While businesses are still in the infancy of tapping into the vast potential of these combined technologies, now is the time to accelerate. But to thrive, we need to be pragmatic in finding the right skills and partners to guide our strategy.

Finally, whenever we envision the possibilities of AI, we should consider the responsibility that comes with it. Trust in the digital era or “responsible AI” cannot be overlooked. Explainable AI and AI transparency are critical, particularly in such areas as

  • financial services,
  • healthcare,
  • and life sciences.

The new imperative of our digital transformation is to balance intelligent technology and human ingenuity to innovate every facet of business and become a smarter enterprise.

The exponential growth of data underlying the strategic imperative of enterprise digital transformation has created new business opportunities along with tremendous challenges. Today, we see organizations of all shapes and sizes embarking on digital transformation. As uncovered in Corinium Digital’s research, the primary drivers of digital transformation are those businesses focused on addressing increasing customer expectations and implementing efficient internal processes.

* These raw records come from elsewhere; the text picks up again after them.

(* ===== verification/RefreshTokens.v ===== *)
(** * Refresh tokens and their families

    Models src/oidc/tokens/refresh_token_store.cpp on the database interface of
    EntityHost: issuing, rotation with reuse detection, revocation of one token
    and of a whole family.  Clock readings and random tokens are arguments. *)

From stdpp Require Import relations.
From S2P Require Import Prelude CxxString CxxStd Store Json EntityHost OneTime.

Open Scope string_scope.

Record RefreshTokenRequest := mkRefreshRequest {
  rr_clientId : string; rr_userId : string; rr_tenantId : string; rr_scope : string;
  rr_familyId : string;            (* empty: start a new family *)
  rr_parentId : option string;
}.

Record RotatedRefreshToken := mkRotated {
  rt_tokenId : string; rt_clientId : string; rt_userId : string; rt_tenantId : string;
  rt_scope : string; rt_familyId : string;
}.

Section Tokens.
Context {W : Type} `{!Host W} (sha256_hex : string -> string).

Abbreviation kToken := "RefreshToken".

(** [RefreshTokenStore::issue]; [newFamily] is the identifier drawn when the
    request names no family. *)
Definition issue_refresh (now1 now2 ttlSeconds : Z) (rawToken newFamily : string)
    (req : RefreshTokenRequest) : Op W string :=
  let familyId := if is_empty (rr_familyId req) then newFamily else rr_familyId req in
  let data := object [
    ("tokenHash", JString (sha256_hex rawToken)); ("familyId", JString familyId);
    ("clientId", JString (rr_clientId req)); ("userId", JString (rr_userId req));
    ("tenantId", JString (rr_tenantId req)); ("scope", JString (rr_scope req));
    ("parentId", or_null (rr_parentId req)); ("revokedAt", JNull);
    ("expiresAt", JInt (now1 + ttlSeconds)); ("createdAt", JInt now2)] in
  _ ← createEntity kToken data; mret rawToken.

(** The loop of [revokeFamily]: a failed update is logged and the loop goes on. *)
Fixpoint revoke_rows (now : Z) (items : list json) : Op W unit :=
  match items with
  | [] => mret tt
  | row :: rest =>
      if is_set row "revokedAt" then revoke_rows now rest
      else
        id ← of_result (value_string row "id" "");
        if is_empty id then revoke_rows now rest
        else fun w =>
          match updateEntity kToken id (object [("revokedAt", JInt now)]) w with
          | (Ok _, w') | (Err _, w') => revoke_rows now rest w'
          | (r, w') => (recast r, w')
          end
  end.

Definition revokeFamily (now : Z) (familyId : string) : Op W unit := fun w =>
  match listEntities kToken (by_column "familyId" familyId 1000) w with
  | (Ok items, w') => revoke_rows now items w'
  | (Err _, w') => (Ok tt, w')
  | (r, w') => (recast r, w')
  end.

Definition reuse_error : Error :=
  validationError "invalid_grant: refresh token reuse detected — token family revoked".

Data is at the heart of this transformation and provides the fuel to generate meaningful insights. We have reached the tipping point where all businesses recognize they cannot compete in a digital age using analog-era legacy solutions and architectures. The winners in the next phase of business will be those enterprises that obtain a clear handle on the foundations of modern data management, specifically the nexus of

  • data quality,
  • cloud,
  • and artificial intelligence (AI).

While most enterprises have invested in on-premises data warehouses as the backbone of their analytic data management practices, many are shifting their new workloads to the cloud. The proliferation of new data types and sources is accelerating the development of data lakes with aspirations of gaining integrated analytics that can accelerate new business opportunities. We found in the research that over 60% of global enterprises are now investing in a hybrid, multi-cloud strategy with both data from cloud environments such as Microsoft Azure along with existing on-premises infrastructures. Hence, this hybrid, multicloud strategy will need to correlate with their investments in data analytics, and it will become imperative to manage data seamlessly across all platforms. At Paxata, our mission is to give everyone the power to intelligently profile and transform data into consumable information at the speed of thought. To empower everyone, not just technical users, to prepare their data and make it ready for analytics and decision making.

The first step in making this transition is to eliminate the bottlenecks of traditional IT-led data management practices through AI-powered automation.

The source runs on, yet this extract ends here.